Periodically remove the box of bulbs and inspect them for rot and mold. Check, process and quarantine all suspicious specimens.

Some gardeners store gladioli bulbs on the tiled floor in the bathroom. Of course, the temperature there is lower than in living rooms, but the humidity is too high.

What to do in the fall?

Autumn activities with gladioli babies come down to digging them up (together with adult corms), sorting, and drying. The covering scales are not removed from the children; this will need to be done in the spring, before planting.

Note that if the corm has not yet matured a little, then the baby may have a light gray color and be firmly attached to the “parent”. This is convenient for digging, since the baby will not get lost in the ground. Fully matured tubers have brown scales, and they have often already separated from the mother bulb. Selecting them is more difficult, since they are similar to soil and can get lost. Therefore, you need to look through the bed very carefully, without leaving individual children there.

Reproduction of gladioli by children

The method of propagating gladioli by children is one of the most common and simplest. Thanks to this propagation, all rare and beautiful varieties will be preserved in the gardener’s collection. Without working with tubers, these varieties will be lost as they age.

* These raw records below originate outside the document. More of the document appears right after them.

(* ===== verification/EpicProps.v ===== *)
(** * What the epic resolver guarantees

    The theorems on [Epics.v]: the graph of a record is well formed and depends
    only on the links between tasks, so a landing releases every member it held;
    the resolver is total and its snapshot agrees with the merge gate; the order
    of landing, the deltas and the dispatch plan. *)

From Stdlib Require Import String.
From S2P Require Import Prelude Text CoreTask Graph GraphPaths Epics.

#[global] Open Scope Z_scope.

(** ** Members *)

Lemma push_new_elem ms keys k : k ∈ push_new ms keys <-> k ∈ ms \/ k ∈ keys.
Proof.
  revert ms. induction keys as [|key keys IH]; intros ms; simpl; [set_solver|].
  etrans; [apply IH|]. case_bool_decide; set_solver.
Qed.

Lemma push_new_NoDup ms keys : NoDup ms -> NoDup (push_new ms keys).
Proof.
  revert ms. induction keys as [|key keys IH]; intros ms Hnd; simpl; [done|].
  apply IH. case_bool_decide; [done|]. apply NoDup_app. split_and!; [done|set_solver|apply NoDup_singleton].
Qed.

Lemma epic_members_NoDup record W : NoDup (epic_members record W).
Proof.
  unfold epic_members. apply push_new_NoDup.
  destruct (anchor record); [apply push_new_NoDup|]; apply push_new_NoDup, NoDup_nil_2.
Qed.

Lemma sorted_keys_where_elem f W k :
  k ∈ sorted_keys_where f W -> exists w, w ∈ W /\ ws_key w = k.
Proof.
  unfold sorted_keys_where. rewrite merge_sort_Permutation, list_elem_of_In, in_map_iff.
  intros (w & <- & [Hw _]%filter_In). exists w. split; [by apply list_elem_of_In|done].
Qed.

Lemma workspaces_by_key_is_Some W k :
  is_Some (workspaces_by_key W !! k) <-> exists w, w ∈ W /\ ws_key w = k.
Proof.
  unfold workspaces_by_key. rewrite insert_all_is_Some, map_map, lookup_empty. simpl.
  rewrite list_elem_of_In, in_map_iff. setoid_rewrite list_elem_of_In.
  split; [intros [(w & ? & ?)|[? ?]]; [eauto|done]|naive_solver].
Qed.

Lemma workspaces_by_key_Some W k w :
  workspaces_by_key W !! k = Some w -> w ∈ W /\ ws_key w = k.
Proof.
  unfold workspaces_by_key. intros [Hin|Hin]%insert_all_Some; [|by rewrite lookup_empty in Hin].
  apply list_elem_of_In, in_map_iff in Hin as (w' & [= <- <-] & Hw). split; [by apply list_elem_of_In|done].
Qed.

(** Every member is a loaded workspace. *)
Lemma epic_members_loaded record W k :
  k ∈ epic_members record W -> exists w, workspaces_by_key W !! k = Some w /\ ws_key w = k.
Proof.
  intros Hk. assert (is_Some (workspaces_by_key W !! k)) as [w Hw].
  { apply workspaces_by_key_is_Some. unfold epic_members in Hk.
    apply push_new_elem in Hk as [Hk|Hk%sorted_keys_where_elem]; [|done].
    destruct (anchor record) as [a|].
    - apply push_new_elem in Hk as [Hk|Hk%sorted_keys_where_elem]; [|done].
      apply push_new_elem in Hk as [[]%elem_of_nil|[Hk _]%list_elem_of_filter].
      by apply workspaces_by_key_is_Some.
    - apply push_new_elem in Hk as [[]%elem_of_nil|[Hk _]%list_elem_of_filter].
      by apply workspaces_by_key_is_Some. }
  exists w. split; [done|]. by apply workspaces_by_key_Some in Hw as [_ ?].
Qed.

Lemma per_member_keys {A} (ms : list WorkspaceKey) (bk : gmap WorkspaceKey Workspace) (f : WorkspaceKey -> Workspace -> A) :
  map fst (omap (fun key => match bk !! key with Some ws => Some (key, f key ws) | None => None end) ms)
  = filter (fun key => is_Some (bk !! key)) ms.
Proof.
  induction ms as [|k ms IH]; [done|]. rewrite filter_cons, <- IH. csimpl.
  by destruct (bk !! k).
Qed.

Lemma per_member_lookup {A} (ms : list WorkspaceKey) (bk : gmap WorkspaceKey Workspace) (f : WorkspaceKey -> Workspace -> A) k :
  NoDup ms ->
  per_member ms bk f !! k
  = if decide (k ∈ ms) then match bk !! k with Some ws => Some (f k ws) | None => None end else None.
Proof.
  intros Hnd. unfold per_member. set (l := omap _ ms).
  assert (NoDup (map fst l)) as Hl by (unfold l; rewrite per_member_keys; by apply NoDup_filter).
  destruct (decide (k ∈ ms)) as [Hk|Hk].
  - destruct (bk !! k) as [w|] eqn:E.
    + apply insert_all_NoDup; [done|]. unfold l. apply list_elem_of_omap. exists k. by rewrite E.
    + rewrite insert_all_notin; [apply lookup_empty|]. unfold l. rewrite per_member_keys, list_elem_of_filter.
      rewrite E. by intros [[? ?] _].
  - rewrite insert_all_notin; [apply lookup_empty|]. unfold l. rewrite per_member_keys, list_elem_of_filter.
    naive_solver.
Qed.

(** ** What the graph is a function of *)

(** Two readings of one task: its state, CI, review and mergeability may differ, its
    identity, labels and links do not. *)
Record same_task_links (t t' : Task) : Prop := {
  stl_id : id t = id t';
  stl_parent : parent t = parent t';
  stl_labels : labels t = labels t';
  stl_blocked_by : blocked_by t = blocked_by t';
  stl_merge_after : merge_after t = merge_after t';
}.

Record same_links (w w' : Workspace) : Prop := {
  sl_key : ws_key w = ws_key w';
  sl_tasks : Forall2 same_task_links (tasks_of w) (tasks_of w');
}.

Lemma Forall2_map_eq {A B} (R : relation A) (f g : A -> B) l l' :
  Forall2 R l l' -> (forall x y, R x y -> f x = g y) -> map f l = map g l'.
Proof. intros Hl Hf. induction Hl; simpl; [done|]. f_equal; auto. Qed.

Lemma Forall2_omap_eq {A B} (R : relation A) (f g : A -> option B) l l' :
  Forall2 R l l' -> (forall x y, R x y -> f x = g y) -> omap f l = omap g l'.
Proof. intros Hl Hf. induction Hl as [|x y l l' Hxy Hl IH]; [done|]. csimpl. by rewrite (Hf x y Hxy), IH. Qed.

Lemma Forall2_existsb {A} (R : relation A) (f g : A -> bool) l l' :
  Forall2 R l l' -> (forall x y, R x y -> f x = g y) -> existsb f l = existsb g l'.
Proof. intros Hl Hf. induction Hl as [|x y l l' Hxy Hl IH]; simpl; [done|]. by rewrite (Hf x y Hxy), IH. Qed.

Lemma same_links_filter f W W' :
  Forall2 same_links W W' -> (forall w w', same_links w w' -> f w = f w') ->
  sorted_keys_where f W = sorted_keys_where f W'.
Proof.
  intros HW Hf. unfold sorted_keys_where. f_equal.
  induction HW as [|w w' W W' Hw HW IH]; simpl; [done|]. rewrite (Hf w w' Hw).
  destruct (f w'); simpl; [by rewrite IH, (sl_key _ _ Hw)|done].
Qed.

Section SameLinks.
Context (W W' : list Workspace) (HW : Forall2 same_links W W').

Lemma same_task_workspaces : task_workspaces W = task_workspaces W'.
Proof.
  unfold task_workspaces. do 2 f_equal. apply (Forall2_map_eq same_links); [done|].
  intros w w' [Hk Ht]. apply (Forall2_map_eq same_task_links); [done|].
  intros t t' Htt. by rewrite Hk, (stl_id _ _ Htt).
Qed.

Lemma same_task_parents : task_parents W = task_parents W'.
Proof.
  unfold task_parents. do 2 f_equal. apply (Forall2_map_eq same_links); [done|].
  intros w w' [_ Ht]. apply (Forall2_omap_eq same_task_links); [done|].
  intros t t' Htt. by rewrite (stl_id _ _ Htt), (stl_parent _ _ Htt).
Qed.

Lemma same_by_key k :
  option_Forall2 same_links (workspaces_by_key W !! k) (workspaces_by_key W' !! k).
Proof.
  unfold workspaces_by_key.
  assert (forall m m' : gmap WorkspaceKey Workspace,
    option_Forall2 same_links (m !! k) (m' !! k) ->
    option_Forall2 same_links (insert_all (map (fun w => (ws_key w, w)) W) m !! k)
      (insert_all (map (fun w => (ws_key w, w)) W') m' !! k)) as H.
  { induction HW as [|w w' V V' Hw HV IH]; intros m m' Hm; [done|]. cbn [map].
    rewrite !insert_all_cons. apply (IH HV). rewrite (sl_key _ _ Hw). destruct (decide (k = ws_key w')) as [->|Hne].
    - rewrite !lookup_insert_eq. by constructor.
    - by rewrite !lookup_insert_ne. }
  apply H. rewrite !lookup_empty. constructor.
Qed.

Lemma same_members record : epic_members record W = epic_members record W'.
Proof.
  unfold epic_members.
  assert (filter (fun key => is_Some (workspaces_by_key W !! key)) (r_members record)
    = filter (fun key => is_Some (workspaces_by_key W' !! key)) (r_members record)) as ->.
  { apply list_filter_ext_in. intros k _. by destruct (same_by_key k). }
  rewrite same_task_parents.
  assert (forall label, sorted_keys_where (labeled label) W = sorted_keys_where (labeled label) W') as ->.
  { intros label. apply same_links_filter; [done|]. intros w w' [_ Ht].
    apply (Forall2_existsb same_task_links); [done|]. intros t t' Htt. by rewrite (stl_labels _ _ Htt). }
  assert (forall a, sorted_keys_where (anchored a (task_parents W')) W
    = sorted_keys_where (anchored a (task_parents W')) W') as Ha.
  { intros a. apply same_links_filter; [done|]. intros w w' [_ Ht].
    apply (Forall2_existsb same_task_links); [done|]. intros t t' Htt. by rewrite (stl_id _ _ Htt). }
  destruct (anchor record); [by rewrite Ha|done].
Qed.

Lemma same_linked_members class links w w' :
  (forall t t', same_task_links t t' -> links t = links t') -> same_links w w' ->
  linked_members class links w = linked_members class links w'.
Proof.
  intros Hl [_ Ht]. unfold linked_members.
  by rewrite (Forall2_map_eq same_task_links links links (tasks_of w) (tasks_of w') Ht Hl).
Qed.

Frequent updating of children makes it possible to quickly obtain a large number of plants of your favorite variety of gladioli. By preserving the tuber buds correctly and caring for them, in just a few years you will get luxurious flower beds of magnificent, handsome gladioli.

Storing baby bulbs is not particularly difficult, and often these bulbs are better preserved during wintering. Experience, of course, plays a role, since there are proven methods and techniques, certain rules for growing gladioli that are best suited to specific conditions.

IMPORTANT! Growing gladioli through children is not only an update of the variety, but also its improvement. Adult corms, which are grown from children, are complete planting material, free from viral diseases.

How to preserve baby gladioli in winter?

After digging, the corms are cleared of the soil, the children are separated, washed, and then dried for two to three weeks. Many gardeners treat planting material with special preparations before storing it, but this depends on personal preference. If there are a lot of gladioli, it is not always possible to find time for additional processing. But drying is mandatory.

Also, with a large number of varieties, it is advisable to label the children, sorting them accordingly by name.

Basic rules for preparing baby gladioli for planting

You may be interested in: When to dig up gladioli in the fall in 2022: the most favorable days for digging up bulbs Dates for planting gladioli in the spring according to the 2022 calendar of gardeners Growing gladioli in pots outdoors

Each gardener uses his own methods of preparing for planting gladioli children and corms. But there are also general rules:

  • It is recommended to clean the babies from a durable waterproof shell, as it slows down the germination of flowers;
  • You can also treat the children in a solution of potassium permanganate (it is convenient to do this by placing the tubers in gauze bags).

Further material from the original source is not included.